Greg Hicks is a classical actor with a tremendous pedigree. His experience at the RSC must be second to none and now he has brought a one-man show to Edinburgh. His support team is also top notch, with young director Sarah Chew supported by top designer Liz Cooke who creates a post apocalyptic nightmare.

Missing Persons is hardly ordinary Fringe fare either. It is written by well-respected Irish playwright Colin Teevan and obliquely takes as its themes Greek Myths.
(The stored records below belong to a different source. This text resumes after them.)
(** * skip-tools: keyword filtering of tool lists

    A shallow embedding of the TypeScript library (the [SkipTools] class and
    the annotation parser of [parser.ts]) together with the properties its
    specification states about it.

    Strings are JavaScript strings: sequences of UTF-16 code units.  Values
    that come out of [yaml.load] are untyped at run time (the source casts
    them with [as SkipConfig]), so configurations are kept as JavaScript
    values and every operation that JavaScript would reject with a
    [TypeError] is an explicit [Throws] in the model. *)

From Stdlib Require Import NArith ZArith Ascii String DecimalString Lia Bool.
From stdpp Require Import base list gmap sets.

Set Warnings "-register-all".

Local Open Scope N_scope.
Local Open Scope nat_scope.
Local Open Scope list_scope.

(** ** JavaScript strings *)

(** A string is its list of UTF-16 code units. *)
Abbreviation jsstring := (list N).

Fixpoint js (s : string) : jsstring :=
  match s with
  | EmptyString => []
  | String a s' => N_of_ascii a :: js s'
  end.
Arguments js : simpl never.

(** WhiteSpace and LineTerminator code points: what [\s] matches and what
    [String.prototype.trim] removes. *)
Definition is_whitespace (c : N) : bool :=
  ((c =? 9) || (c =? 10) || (c =? 11) || (c =? 12) || (c =? 13) || (c =? 32)
   || (c =? 160) || (c =? 5760) || ((8192 <=? c) && (c <=? 8202))
   || (c =? 8232) || (c =? 8233) || (c =? 8239) || (c =? 8287)
   || (c =? 12288) || (c =? 65279))%N.

(** What [.] does not match (no [s] flag). *)
Definition is_line_terminator (c : N) : bool :=
  ((c =? 10) || (c =? 13) || (c =? 8232) || (c =? 8233))%N.

Fixpoint drop_while {A} (p : A -> bool) (l : list A) : list A :=
  match l with
  | [] => []
  | x :: l' => if p x then drop_while p l' else l
  end.

(** [String.prototype.trim] *)
Definition trim (s : jsstring) : jsstring :=
  rev (drop_while is_whitespace (rev (drop_while is_whitespace s))).

(** [s.startsWith(p)] *)
Fixpoint startsWith (s p : jsstring) {struct p} : bool :=
  match p, s with
  | [], _ => true
  | _ :: _, [] => false
  | c :: p', d :: s' => (c =? d)%N && startsWith s' p'
  end.

(** [s.includes(sub)] *)
Fixpoint includes (s sub : jsstring) : bool :=
  startsWith s sub ||
  match s with
  | [] => false
  | _ :: s' => includes s' sub
  end.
The hour is split into five monologues. The first, The Bull is the story of a man who dreams of castrating his father in revenge for unspoken wrongs that may be connected with the son's dead sister. Sound designer Jack Arnold does well too here, coming into his own at a ghastly moment of castration.

The second and longest piece is a powerful drama about an Irish terrorist known as The Rock and Ajax of Amsterdam. His struggle to come to terms with the political peace in Northern Ireland is moving and terrifying in equal measures. The images of his rival's detached head sitting in a football stadium and those of innocent horses will take some time to disappear.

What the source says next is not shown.